*** Extracted material Section Begins ***

(** ** Lines of a text *)

Lemma translate_newlines_app l rest :
  occurrences "013" l = 0%nat ->
  Py.translate_newlines (l +:+ rest) = l +:+ Py.translate_newlines rest.
Proof.
  induction l as [|c l IH]; [done|]. rewrite !append_cons. simpl.
  destruct (Ascii.eqb c "013") eqn:Hc; [done|]. intros Hl.
  f_equal. by apply IH.
Qed.

Lemma keepends_line l rest :
  occurrences "010" l = 0%nat ->
  Py.keepends (l +:+ String "010" rest) = (l +:+ String "010" "") :: Py.keepends rest.
Proof.
  induction l as [|c l IH]; [done|]. rewrite !append_cons. simpl.
  destruct (Ascii.eqb c "010") eqn:Hc; [done|]. intros Hl.
  by rewrite (IH Hl).
Qed.

(** The first line of a text, when it holds neither a line feed nor a
    carriage return before its end. *)
Lemma readlines_line l rest :
  occurrences "013" l = 0%nat -> occurrences "010" l = 0%nat ->
  Py.readlines (l +:+ String "010" rest) = (l +:+ String "010" "") :: Py.readlines rest.
Proof.
  intros Hcr Hlf. unfold Py.readlines.
  rewrite translate_newlines_app by done.
  change (Py.translate_newlines (String "010" rest))
    with (String "010" (Py.translate_newlines rest)).
  by apply keepends_line.
Qed.

Lemma prefix_app needle hay more :
  String.prefix needle hay = true -> String.prefix needle (hay +:+ more) = true.
Proof.
  revert hay. induction needle as [|c needle IH]; intros hay;
    [by destruct (hay +:+ more)|].
  destruct hay as [|d hay]; [done|]. rewrite append_cons. simpl.
  destruct (ascii_dec c d); [apply IH | done].
Qed.

Lemma contains_app needle hay more :
  Py.contains needle hay = true -> Py.contains needle (hay +:+ more) = true.
Proof.
  induction hay as [|d hay IH].
  - simpl. rewrite orb_false_r. intros H. destruct more; simpl.
    + by rewrite H.
    + destruct needle; [done | simpl in H; done].
  - rewrite append_cons. simpl.
    intros [H|H]%orb_true_iff; apply orb_true_iff.
    + left. by apply (prefix_app needle (String d hay) more).
    + right. by apply IH.
Qed.

(** X5: the header is optional.  A file that begins with a line holding
    "Booking_ID" loads exactly as the file made of what follows that line,
    provided the first of the following lines does not hold "Booking_ID"
    itself: same outcome, same collection. *)
Theorem header_line_is_optional fs path1 path2 header body self :
  fs path1 = Readable (header +:+ String "010" body) ->
  fs path2 = Readable body ->
  Py.contains "Booking_ID" header = true ->
  occurrences "010" header = 0%nat ->
  occurrences "013" header = 0%nat ->
  start_idx (Py.readlines body) = 0%nat ->
  load_bookings_from_file fs path1 self = load_bookings_from_file fs path2 self.
Proof.
  intros H1 H2 Hheader Hlf Hcr Hbody.
  rewrite !load_bookings_from_file_cases, H1, H2.
  assert (records (header +:+ String "010" body) = records body) as ->; [|done].
  unfold records. rewrite readlines_line by done. rewrite Hbody.
  unfold start_idx. by rewrite (contains_app _ _ _ Hheader).
Qed.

*** Extracted material Section Ends ***

▶ **Task item**: Your task is to repeat each line of the material exactly.

▶ **Reply**:
(** ** Lines of a text *)

Lemma translate_newlines_app l rest :
  occurrences "013" l = 0%nat ->
  Py.translate_newlines (l +:+ rest) = l +:+ Py.translate_newlines rest.
Proof.
  induction l as [|c l IH]; [done|]. rewrite !append_cons. simpl.
  destruct (Ascii.eqb c "013") eqn:Hc; [done|]. intros Hl.
  f_equal. by apply IH.
Qed.

Lemma keepends_line l rest :
  occurrences "010" l = 0%nat ->
  Py.keepends (l +:+ String "010" rest) = (l +:+ String "010" "") :: Py.keepends rest.
Proof.
  induction l as [|c l IH]; [done|]. rewrite !append_cons. simpl.
  destruct (Ascii.eqb c "010") eqn:Hc; [done|]. intros Hl.
  by rewrite (IH Hl).
Qed.

(** The first line of a text, when it holds neither a line feed nor a
    carriage return before its end. *)
Lemma readlines_line l rest :
  occurrences "013" l = 0%nat -> occurrences "010" l = 0%nat ->
  Py.readlines (l +:+ String "010" rest) = (l +:+ String "010" "") :: Py.readlines rest.
Proof.
  intros Hcr Hlf. unfold Py.readlines.
  rewrite translate_newlines_app by done.
  change (Py.translate_newlines (String "010" rest))
    with (String "010" (Py.translate_newlines rest)).
  by apply keepends_line.
Qed.

Lemma prefix_app needle hay more :
  String.prefix needle hay = true -> String.prefix needle (hay +:+ more) = true.
Proof.
  revert hay. induction needle as [|c needle IH]; intros hay;
    [by destruct (hay +:+ more)|].
  destruct hay as [|d hay]; [done|]. rewrite append_cons. simpl.
  destruct (ascii_dec c d); [apply IH | done].
Qed.

Lemma contains_app needle hay more :
  Py.contains needle hay = true -> Py.contains needle (hay +:+ more) = true.
Proof.
  induction hay as [|d hay IH].
  - simpl. rewrite orb_false_r. intros H. destruct more; simpl.
    + by rewrite H.
    + destruct needle; [done | simpl in H; done].
  - rewrite append_cons. simpl.
    intros [H|H]%orb_true_iff; apply orb_true_iff.
    + left. by apply (prefix_app needle (String d hay) more).
    + right. by apply IH.
Qed.

(** X5: the header is optional.  A file that begins with a line holding
    "Booking_ID" loads exactly as the file made of what follows that line,
    provided the first of the following lines does not hold "Booking_ID"
    itself: same outcome, same collection. *)
Theorem header_line_is_optional fs path1 path2 header body self :
  fs path1 = Readable (header +:+ String "010" body) ->
  fs path2 = Readable body ->
  Py.contains "Booking_ID" header = true ->
  occurrences "010" header = 0%nat ->
  occurrences "013" header = 0%nat ->
  start_idx (Py.readlines body) = 0%nat ->
  load_bookings_from_file fs path1 self = load_bookings_from_file fs path2 self.
Proof.
  intros H1 H2 Hheader Hlf Hcr Hbody.
  rewrite !load_bookings_from_file_cases, H1, H2.
  assert (records (header +:+ String "010" body) = records body) as ->; [|done].
  unfold records. rewrite readlines_line by done. rewrite Hbody.
  unfold start_idx. by rewrite (contains_app _ _ _ Hheader).
Qed.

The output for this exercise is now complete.